-- TASK INPUT follows --

(** X5.  The word count from end to end, for one word, with at most
    [INT_MAX + 1] partitions and at most [INT_MAX] emits (so that the
    [int] counter of [Reduce] does not overflow): after the emits of
    the map phase, in whatever order they arrived, the reduce job of the
    partition [MR_Partitioner(k, P)] writes for [k] the number of
    [MR_Emit] calls made with the key [k], and the reduce job of any other
    partition writes nothing for [k]. *)
Theorem X5_word_count_end_to_end P calls k out :
  1 <= P <= INT_MAX + 1 →
  Z.of_nat (length calls) <= INT_MAX →
  Forall is_Emit calls →
  (∃ fuel s' lines,
     MR_Reduce fuel (Reduce fuel) (MR_Partitioner k P)
       (do_calls calls (MR_Run_init P), out)
     = Some (s', out ++ lines)
     ∧ lines_count k lines = Z.of_nat (length (emitted_values P k calls)))
  ∧ ∀ i, 0 <= i < P → i ≠ MR_Partitioner k P →
      ∃ fuel s' lines,
        MR_Reduce fuel (Reduce fuel) i (do_calls calls (MR_Run_init P), out)
        = Some (s', out ++ lines)
        ∧ lines_count k lines = 0.
Proof.
  intros HP Hlen Hemits.
  assert (HP' : 1 <= P <= UINT_MAX) by (unfold INT_MAX, UINT_MAX in *; lia).
  pose proof (MR_Partitioner_range char_signed k P HP') as Hp. split.
  - set (i := MR_Partitioner k P) in *.
    pose proof (partition_after_length P (Z.to_nat i) calls) as Hn.
    set (n := length (head (partition_after P (Z.to_nat i) calls))) in *.
    destruct (MR_Reduce_Reduce_aux P i n ltac:(lia) ltac:(lia) calls out (S n) (S n))
      as (gets & lines & Hrun & _ & _ & _ & _ & _ & Hcount); [done|lia|lia|lia|].
    eexists _, _, lines. split; [exact Hrun|]. rewrite Hcount. f_equal.
    rewrite (partition_after_has_key char_signed)
      by (by apply is_Emit_leaves_key).
    unfold i. by rewrite <- (emitted_pairs_values char_signed), length_fmap.
  - intros i Hi Hne.
    pose proof (partition_after_length P (Z.to_nat i) calls) as Hn.
    set (n := length (head (partition_after P (Z.to_nat i) calls))) in *.
    destruct (MR_Reduce_Reduce_aux P i n Hi ltac:(lia) calls out (S n) (S n))
      as (gets & lines & Hrun & _ & _ & _ & _ & _ & Hcount); [done|lia|lia|lia|].
    eexists _, _, lines. split; [exact Hrun|]. rewrite Hcount.
    rewrite filter_has_key_nil; [done|].
    pose proof (partition_after_keys char_signed P (Z.to_nat i) calls) as Hkeys.
    eapply Forall_impl; [exact Hkeys|]. simpl. intros kv Hkv Hk.
    apply Hne. rewrite <- (MR_Partitioner_strcmp char_signed _ _ P Hk). lia.
Qed.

-- TASK INPUT concluded --

## WORK ITEM
The expected output is the lines from the one holding "eapply Forall_impl; [exact" through the last line of the data, exactly as they appear, with nothing before or after.

## ANSWER TO THIS EXERCISE
    eapply Forall_impl; [exact Hkeys|]. simpl. intros kv Hkv Hk.
    apply Hne. rewrite <- (MR_Partitioner_strcmp char_signed _ _ P Hk). lia.
Qed.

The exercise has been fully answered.